Se foste donne sareste tutte femministe.

ImageSono una donna. Sono italiana. E in quanto donna e italiana sono nata, cresciuta e programmata per vivere la mia vita in una società in cui dovrò giocare con la Barbie e il Piccolo Forno a 6 anni, essere la più brava della classe a 12, imparare a truccarmi e depilarmi a 15, rimanere vergine fino a 18, sposarmi a 27, avere un figlio e probabilmente rinunciare al mio diritto al lavoro, essere pagata meno rispetto a colleghi uomini e perdere il mio diritto all’uso del telecomando a 50 anni, perché guardo solo stupide commedie americane.

Sono pronta per l’accusa di essere bigotta, bacchettona ma soprattutto femminista tra 3…2…1.

Questo non è un mio pensiero partorito durante una giornata di sofferenza pre-mestruale; ne parlano i dati, le statistiche, ne parlano le donne. Ma pare che sia una concezione talmente radicata nella nostra cultura da essere di difficile sabotaggio. Perché quando se ne parla, sembra sempre che il malcontento sia una pretesa troppo grande, un capriccio di chi cerca l’utopia della parità tra i sessi, una critica da parte di donne con una vita sessuale molto poco appagante.

Perché nemmeno io credo tanto nella parità dei sessi, siamo effettivamente due generi distinti. Ed è giusto che sia così. Uguaglianza sessuale NON significa annullamento. La necessità innata di appartenere all’uno o all’altro sesso deve rimanere intatta. Ma alcune caratteristiche non genetiche si sono sviluppate in seguito, alcune credenze sono frutto di una società che crede poco nell’affermazione femminile. Che associa ancora la donna a forti stereotipi di genere, li culla, li gonfia come una zampogna e li sforna dal calderone che è oggi la nostra società. Una realtà triste, che spesso ci intrappola in un modello. Il problema non è tanto il modello gerarchico tradizionalista in sé. Il problema, a mio parere, è il fatto che oggi, pionieri della tecnologia e dell’ economia, si possa ancora essere ingabbiati in uno schema. Il problema è che di tutto questo ne siamo consapevoli (noi donne) e ne siete consapevoli (voi uomini), ma va bene così.

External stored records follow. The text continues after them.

(** Whether a block is used, and the block after the cut at [snd_una]. *)
Lemma update_block una mx b : rel una mx < 2 ^ 31 ->
  let top := rel una mx in
  let use := negb (SEQ_LEQ (blk_end b) (blk_start b) || SEQ_LEQ (blk_end b) una || SEQ_GT (blk_end b) mx) in
  let b' := if SEQ_LT (blk_start b) una then SackBlock una (blk_end b) else b in
  (use = true <-> 0 < s32 (blk_end b - blk_start b) /\ 0 < s32 (blk_end b - una) <= top) /\
  (use = true -> blk_ok una top b' /\ hi una b' = s32 (blk_end b - una) /\
     lo una b' = Z.max 0 (s32 (blk_start b - una))).
Proof.
  intros Htop top use b'. pose proof (s32_range (blk_end b - una)) as Re.
  pose proof (s32_range (blk_start b - una)) as Rs.
  pose proof (s32_nonneg una (blk_end b)) as Ee. pose proof (s32_nonneg una (blk_start b)) as Es.
  assert (use = true <-> 0 < s32 (blk_end b - blk_start b) /\ 0 < s32 (blk_end b - una) <= top) as Huse.
  { unfold use. rewrite negb_true_iff, !orb_false_iff. unfold SEQ_LEQ. rewrite !Z.leb_gt. split.
    - intros [[H1 H2] H3]. split; [done |]. split; [done |].
      rewrite (seq_gt una) in H3 by lia. apply Z.ltb_ge in H3. unfold top. lia.
    - intros [H1 H2]. split; [split; [done | lia] |]. rewrite (seq_gt una) by lia.
      apply Z.ltb_ge. unfold top in H2. lia. }
  split; [done |]. intros H%Huse. destruct H as [H1 H2].
  assert (hi una b' = s32 (blk_end b - una)) as Eh.
  { unfold b', hi. destruct (SEQ_LT (blk_start b) una); cbn [blk_end]; lia. }
  assert (lo una b' = Z.max 0 (s32 (blk_start b - una))) as El.
  { unfold b', lo, SEQ_LT. destruct (Z.ltb_spec (s32 (blk_start b - una)) 0); cbn [blk_start].
    - rewrite rel_refl. lia. - lia. }
  split; [| done]. unfold blk_ok. rewrite El, Eh. split; [| lia].
  destruct (Z_lt_ge_dec (s32 (blk_start b - una)) 0) as [| Hge]; [lia |].
  rewrite (seq_diff una) in H1 by lia. lia.
Qed.

Lemma with_board_frame bs c tp : snd_una (with_board bs c tp) = snd_una tp /\
  snd_max (with_board bs c tp) = snd_max tp.
Proof. done. Qed.

Lemma sack_update_spec blocks tp : sack_ok tp ->
  exists bs c, let tp' := with_board bs c tp in
    tcp_sack_update blocks tp = Some tp' /\ sack_ok tp' /\
    (forall x, sacked tp' x -> sacked tp x \/ exists b, b ∈ blocks /\ reported tp b x) /\
    (sack_count tp + Z.of_nat (length blocks) <= TCP_SACK_SCOREBOARD ->
     forall x, sacked tp' x <-> sacked tp x \/ exists b, b ∈ blocks /\ reported tp b x).
Proof.
  revert tp. induction blocks as [| b blocks IH]; intros tp Hok; cbn [tcp_sack_update].
  - exists (sack_blocks tp), (sack_count tp). rewrite with_board_eta. cbv zeta.
    split; [done |]. split; [done |]. split; [by left |]. intros _ x. split; [by left |].
    intros [? | (b & Hb & _)]; [done | by apply not_elem_of_nil in Hb].
  - pose proof Hok as [Hwf Hwin Hbd].
    destruct (update_block (snd_una tp) (snd_max tp) b Hwin) as [Huse Hblk]. cbv zeta in Huse, Hblk.
    destruct (SEQ_LEQ (blk_end b) (blk_start b) || SEQ_LEQ (blk_end b) (snd_una tp)
              || SEQ_GT (blk_end b) (snd_max tp)) eqn:Hskip; cbn [negb] in *.
    + assert (forall x, ~ reported tp b x) as Hno.
      { intros x (H1 & H2 & _). assert (false = true) by (by apply Huse). done. }
      destruct (IH tp Hok) as (bs & c & H1 & H2 & H3 & H4). exists bs, c. cbv zeta in *.
      split; [done |]. split; [done |]. split.
      * intros x Hx. destruct (H3 x Hx) as [? | (b0 & Hb0 & Hr)]; [by left |].
        right. exists b0. split; [by right | done].
      * intros Hlen x. cbn [length] in Hlen. rewrite (H4 ltac:(lia) x). split.
        { intros [? | (b0 & Hb0 & Hr)]; [by left | right]. exists b0. split; [by right | done]. }
        intros [? | (b0 & [-> | Hb0]%elem_of_cons & Hr)]; [by left | by destruct (Hno x) | right; eauto].
    + destruct (Hblk eq_refl) as (Hb' & Eh & El).
      match type of Hb' with blk_ok _ _ ?B => set (b' := B) in * end.
      destruct (sack_merge_spec (snd_una tp) (rel (snd_una tp) (snd_max tp))
                  (conj (proj1 (rel_range _ _)) Hwin) tp b' Hwf Hbd Hb') as
        (bs & c & H1 & Hwf1 & Hok1 & Hsub & Heq). cbv zeta in *.
      rewrite H1, option_bind_Some_fun. set (tp1 := with_board bs c tp) in *.
      destruct (IH tp1) as (bs2 & c2 & H2 & Hok2 & Hs2 & He2); [by split |]. cbv zeta in *.
      unfold tp1 in H2, Hok2, Hs2, He2. rewrite with_board_twice in H2, Hok2, Hs2, He2.
      exists bs2, c2. split; [exact H2 |]. split; [exact Hok2 |].
      assert (forall x, 0 <= x -> lo (snd_una tp) b' <= x < hi (snd_una tp) b' <-> reported tp b x) as Hrep.
      { intros x Hx. rewrite El, Eh. unfold reported. destruct (proj1 Huse eq_refl). intuition lia. }
      assert (forall x, lo (snd_una tp) b' <= x -> 0 <= x) as Hpos by (intros x; rewrite El; lia).
      split.
      * intros x Hx. destruct (Hs2 x Hx) as [Hx1 | (b0 & Hb0 & Hr)].
        { destruct (Hsub x Hx1) as [? | Hin]; [by left | right]. exists b. split; [by left |].
          apply Hrep; [| done]. apply Hpos, Hin. }
        right. exists b0. split; [by right | done].
      * intros Hlen x. cbn [length] in Hlen. destruct Heq as [Heq Hcnt]; [lia |].
        change (sack_count tp1) with c in Hcnt.
        rewrite (He2 ltac:(change (sack_count (with_board bs c tp)) with c; lia) x).
        change (sacked (with_board bs c tp) x) with (has (snd_una tp) (board tp1) x).
        rewrite Heq. change (has (snd_una tp) (board tp) x) with (sacked tp x). split.
        { intros [[? | Hin] | (b0 & Hb0 & Hr)]; [by left | right; exists b | right; exists b0].
          - split; [by left |]. apply Hrep; [apply Hpos, Hin | done].
          - split; [by right | done]. }
        intros [? | (b0 & [-> | Hb0]%elem_of_cons & Hr)]; [auto | | right; eauto].
        left. right. apply Hrep; [apply Hr | done].
Qed.

(** ** Acknowledgement *)

Lemma shift_block una ack top b : blk_ok una top b -> rel una ack <= lo una b ->
  lo ack b = lo una b - rel una ack /\ hi ack b = hi una b - rel una ack /\
  blk_ok ack (top - rel una ack) b.
Proof.
  unfold blk_ok, lo, hi. intros [Hx Hy] H. rewrite !(rel_shift una ack) by lia. lia.
Qed.

Lemma shift_board una ack top bs : board_ok una top bs -> Forall (fun b => rel una ack <= lo una b) bs ->
  board_ok ack (top - rel una ack) bs /\
  forall x, has ack bs x <-> has una bs (x + rel una ack).
Proof.
  intros Hok HF. induction HF as [| b bs Hb HF IH].
  - split; [split; constructor |]. intros x. split; intros H; inversion H.
  - apply board_ok_cons in Hok as (Hbef & Hb1 & Hok). destruct (IH Hok) as [IH1 IH2].
    destruct (shift_block una ack top b Hb1 Hb) as (El & Eh & Hb2). split.
    + apply board_ok_cons. split; [| done]. intros c Hc. unfold before. rewrite Eh.
      rewrite Forall_forall in HF. pose proof (HF c Hc). specialize (Hbef c Hc). unfold before in Hbef.
      assert (lo ack c = lo una c - rel una ack) as ->; [| lia]. unfold lo in *. by apply rel_shift.
    + intros x. rewrite !has_cons, IH2, El, Eh. intuition lia.
Qed.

Provate a digitare la parola “donne” su google. I risultati appariranno dopo pochi secondi. Violenza, rivendicazione di diritti, erotismo, cura della casa. Queste associazioni sono lo specchio digitale di come la società concepisce oggi l’essere donna.

Ma quanto conta l’educazione in tutto questo?

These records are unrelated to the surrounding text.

(* ===== verification/TcpReass.v ===== *)
(** * TCP reassembly: tcp_reassemble (drivers/net/tcp/tcp_input.c)

    Segments that arrive out of order wait in a queue sorted by sequence number.
    The queue is the list of its entries along [next], a packet the list of its
    bytes; [adj] is [netbuf_adj] on those bytes (NetbufTheorems.v).  The main
    theorem: whatever the order, duplication and overlap of the segments, the
    bytes handed to the socket are the bytes of the peer's stream, each once and
    in order. *)

From Stdlib Require Import ZArith Lia.
From stdpp Require Import base option list.
From S2P Require Import Prelude TcpVar.
Open Scope Z_scope.

(** ** The code *)

(** [netbuf_adj]: a positive length trims the front, a negative one the end. *)
Definition adj (len : Z) (d : list Z) : list Z :=
  if 0 <=? len then drop (Z.to_nat len) d
  else take (Z.to_nat (Z.of_nat (length d) + len)) d.

(** The loop frees the entries from the front; nothing remains. *)
Fixpoint flush_loop (q : list tcp_reassemble_entry) (len : Z) : Z :=
  match q with
  | [] => len
  | e :: q' => flush_loop q' (u32 (len - e_len e))
  end.
Definition tcp_reassemble_flush (tp : tcpcb) : tcpcb :=
  set_reassemble_len (flush_loop (reassemble_queue tp) (reassemble_len tp)) (set_reassemble_queue [] tp).

(** [hiwat] is the limit of the receive buffer, when there is a socket. *)
Definition tcp_reassemble_full (hiwat : option Z) (seq len : Z) (tp : tcpcb) : bool :=
  match hiwat with
  | Some h => negb (seq =? rcv_nxt tp) && (u32 (reassemble_len tp + len) >? h)
  | None => false
  end.

(** [while ( *pp && SEQ_LT(( *pp)->seq, seq)) pp = &( *pp)->next]: the entries
    passed and the entries from [*pp] on. *)
Fixpoint find_pos (seq : Z) (q : list tcp_reassemble_entry)
  : list tcp_reassemble_entry * list tcp_reassemble_entry :=
  match q with
  | [] => ([], [])
  | e :: q' =>
      if SEQ_LT (e_seq e) seq then let '(pre, post) := find_pos seq q' in (e :: pre, post)
      else ([], q)
  end.

(** The loop that removes covered entries: the flags collected, the entries
    left, and the bytes taken off [reassemble_len]. *)
Fixpoint drop_covered (seq len flags : Z) (q : list tcp_reassemble_entry) (total : Z)
  : Z * list tcp_reassemble_entry * Z :=
  match q with
  | [] => (flags, [], total)
  | e :: q' =>
      if SEQ_LEQ (u32 (e_seq e + e_len e)) (u32 (seq + len))
      then drop_covered seq len (Z.lor flags (e_flags e)) q' (u32 (total - e_len e))
      else (flags, q, total)
  end.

Durante una lezione di sociologia multimediale alla quale ho preso parte qualche giorno fa, un ragazzo svedese ci ha raccontato dell’asilo nido “Egallia”. Una scuola dove l’istruzione è all’insegna della neutralità, dove maschi e femmine possono giocare indistintamente con le bambole piuttosto che con le macchinine. Ovviamente non sono mancate le critiche di ogni sorta. Voi cosa ne pensate?

Io penso che in un certo senso essere donne oggi in Italia sia come fare parte di una minoranza. Io penso che vorrei vivere in uno Stato meno sessista e più umanista, con una religione meno sessista. Perché non abbiamo mai avuto una Presidentessa della Repubblica? Perché mai una Papessa? Io vorrei uno Stato che tutela il diritto di essere madri, mogli, libertine che dir si voglia. Uno Stato che tuteli il diritto al Sé. Io sogno, ma accettare tutto questo non farà che consolidare lo schema.

E ora uomini, rifletteteci su, perché dopo la ceretta, i lavori di casa, il trucco, il parrucco, il pianto dei bambini e le mestruazioni anche voi sareste femministe.